A pesar de la clasificación, las apuestas sobre los resultados de las elecciones presidenciales de octubre en Brasil no han mostrado cambios significativos. Según datos de Polymarket, el actual presidente Luiz Inácio Lula da Silva mantiene un 41% de probabilidad de reelección, mientras que su principal opositor, Flávio Bolsonaro, se sitúa en un 28,6%. Estos porcentajes se han mantenido estables incluso después del anuncio de EE. UU., lo que sugiere que el mercado no percibe una amenaza inminente para la estabilidad política o económica del país.

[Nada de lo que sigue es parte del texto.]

(** The ring with a new block, joined with its neighbours. *)
Lemma join_ring fl l p k l2 bp n hi :
  headers fl = l ++ (p, k) :: l2 -> apart base fl hi -> Forall free_block fl ->
  free_block (bp, n) -> bp + 8 * n <= hi -> p < bp -> (forall c, c ∈ l2 -> bp < c.1) ->
  (forall x, inside (bp, n) x -> ~ covers fl x) ->
  p + 8 * k <= bp /\ (forall c, c ∈ l2 -> bp + 8 * n <= c.1) /\ apart bp l2 hi /\
  apart p (join (bp, n) l2) hi /\
  exists fl', l ++ join (p, k) (join (bp, n) l2) = headers fl' /\ apart base fl' hi /\ Forall free_block fl' /\
  (length fl' <= S (length fl))%nat /\ (exists b, b ∈ fl' /\ n <= b.2) /\
  (exists m, (p, m) ∈ headers fl') /\ (forall x, covers fl' x <-> inside (bp, n) x \/ covers fl x).
Proof.
  intros E Ha Hfb [Hb1 Hb2] Hhi Hp Hl2 Hd. simpl in Hb1, Hb2.
  assert (apart (base - 1) (headers fl) hi) as Ha'.
  { simpl. split_and!; [lia|lia|]. by replace (base + 8 * 0) with base by lia. }
  assert (forall c, c ∈ fl -> 0 < c.2 /\ (c.1 + 8 * c.2 <= bp \/ bp + 8 * n <= c.1)) as Hdis.
  { intros c Hc. rewrite Forall_forall in Hfb. destruct (Hfb c Hc) as [_ Hc2]. split; [done|].
    destruct (Z.le_gt_cases (c.1 + 8 * c.2) bp); [by left|].
    destruct (Z.le_gt_cases (bp + 8 * n) c.1); [by right|]. exfalso.
    apply (Hd (Z.max bp c.1)); [unfold inside; simpl; lia|]. exists c. split; [done|]. unfold inside. lia. }
  assert (forall c, c ∈ l2 -> c ∈ fl) as Hin2.
  { intros c Hc. destruct l as [|d l]; simpl in E; [injection E as _ _ ->|injection E as _ ->]; set_solver. }
  rewrite E, apart_app in Ha'. simpl in Ha'. destruct Ha' as (Ha1 & Ha2 & Ha3 & Ha4).
  assert (apart bp l2 hi) as Hap.
  { destruct l2 as [|c l2]; simpl in *; [lia|]. destruct Ha4 as (?&?&?). split_and!; [|lia|done]. apply Hl2. by left. }
  assert (forall c, c ∈ l2 -> bp + 8 * n <= c.1) as Hl2'.
  { intros c Hc. destruct (Hdis c (Hin2 c Hc)) as [? [?|?]]; [|done]. specialize (Hl2 c Hc). lia. }
  assert (p + 8 * k <= bp) as Hpk.
  { destruct l as [|d l]; simpl in E; [injection E; lia|injection E as _ E2].
    destruct (Hdis (p, k)) as [? [?|?]]; [rewrite E2; set_solver|done|]. simpl in *. lia. }
  assert (apart p (join (bp, n) l2) hi) as Hj by (apply apart_join; simpl; [lia|lia|lia|done|done]).
  split_and!; [done|done|done|done|].
  assert (Forall (fun c => 0 <= c.2) l2) as Hnn.
  { rewrite Forall_forall. intros c Hc. destruct (Hdis c (Hin2 c Hc)). lia. }
  pose proof (fun x => covers_join (bp, n) l2 x ltac:(simpl; lia) Hnn) as Hcv.
  assert (Forall (fun c => free_block c /\ bp <= c.1) (join (bp, n) l2)) as Hjf.
  { apply join_forall; [split; [by split|simpl; lia]| |].
    - rewrite Forall_forall in Hfb |- *. intros c Hc. specialize (Hl2 c Hc). split; [by apply Hfb, Hin2|lia].
    - intros c [[? ?] ?]. split; [split|]; simpl; lia. }
  destruct l as [|d l]; simpl in E; [injection E as E1 E2 E3|injection E as E1 E2].
  - subst l2 k. exists (join (bp, n) fl). split_and!.
    + assert (join (p, 0) (join (bp, n) fl) = (p, 0) :: join (bp, n) fl) as ->; [|by rewrite <- E1].
      pose proof (join_head (bp, n) fl 0) as Hh. destruct (join (bp, n) fl) as [|c ll]; [done|]. simpl in *.
      replace (p + 8 * 0 =? c.1) with false by lia. done.
    + apply (apart_mono p); [lia|done].
    + eapply Forall_impl; [exact Hjf|]. simpl. tauto.
    + apply length_join.
    + destruct (join_has (bp, n) fl Hnn) as (c & ? & _ & ?). eauto.
    + exists 0. rewrite <- E1. by left.
    + done.
  - assert ((p, k) ∈ fl) as Hpf by (rewrite E2; set_solver).
    destruct (Hdis _ Hpf) as [Hk0 _]. simpl in Hk0.
    assert (free_block (p, k)) as Hpk' by (rewrite Forall_forall in Hfb; by apply Hfb).
    exists (l ++ join (p, k) (join (bp, n) l2)). split_and!.
    + rewrite <- E1. done.
    + assert (fin (base - 1) (d :: l) = fin base l) as Ef.
      { rewrite <- E1. unfold fin. simpl. f_equal. lia. }
      rewrite Ef in Ha1, Ha2. rewrite <- E1 in Ha1. destruct Ha1 as (_ & _ & Ha1). simpl in Ha1.
      replace (base + 8 * 0) with base in Ha1 by lia. rewrite apart_app. split; [done|].
      apply apart_join; simpl; [done|lia|pose proof (apart_le _ _ _ Ha4); lia| |done].
      intros c Hc. rewrite Forall_forall in Hjf. destruct (Hjf c Hc). lia.
    + rewrite E2 in Hfb. apply Forall_app in Hfb as [? ?]. apply Forall_app. split; [done|].
      apply join_forall; [done| |].
      * eapply Forall_impl; [exact Hjf|]. simpl. tauto.
      * intros c [? ?]. split; [apply Hpk'|simpl; lia].
    + rewrite E2, !length_app. pose proof (length_join (p, k) (join (bp, n) l2)).
      pose proof (length_join (bp, n) l2). simpl. lia.
    + destruct (join_has (bp, n) l2 Hnn) as (c & Hc & _ & Hcn).
      destruct (join_keep (p, k) (join (bp, n) l2) c Hc ltac:(simpl; lia)) as (c' & ? & ?).
      exists c'. split; [set_solver|simpl in *; lia].
    + destruct (join_has (p, k) (join (bp, n) l2)) as ([c1 c2] & Hc & Hc1 & _).
      { eapply Forall_impl; [exact Hjf|]. intros c [[? ?] ?]. lia. }
      exists c2. right. simpl in Hc1. subst c1. set_solver.
    + intros x. rewrite E2, !covers_app, covers_cons, covers_join, Hcv; [tauto|simpl; lia|].
      eapply Forall_impl; [exact Hjf|]. intros c [[? ?] ?]. lia.
Qed.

El impacto en los precios de los activos también ha sido mínimo. Aunque el índice Ibovespa ha experimentado una caída y el dólar ha subido frente al real, los analistas apuntan a factores técnicos como la disminución de los precios del petróleo y la formación de la Ptax de fin de mes como influencias más relevantes en el comportamiento del mercado. La caída del petróleo, que ha afectado el soporte del real, y la dinámica de los contratos futuros son elementos que están jugando un papel crucial en la percepción del riesgo en el mercado.

Desde la perspectiva de los inversores, la designación de PCC y CV como terroristas podría tener implicaciones en la percepción del riesgo político, especialmente en un año electoral. Si la situación política se deteriora, podría haber un efecto más tangible en los activos brasileños. Sin embargo, en este momento, la mayoría de los operadores consideran que el impacto es limitado y que se necesita un desarrollo más concreto para que la medida afecte significativamente los precios de los activos.

Mirando hacia el futuro, es importante que los inversores sigan de cerca la evolución de la campaña electoral y cualquier cambio en la percepción del riesgo asociado a la seguridad en Brasil. La proximidad de las elecciones y la situación geopolítica en otras regiones, como el Medio Oriente, también podrían influir en el comportamiento del real y en la confianza de los inversores. La próxima fecha clave será la formación de la Ptax a fin de mes, que podría generar movimientos adicionales en el mercado cambiario y en los activos brasileños.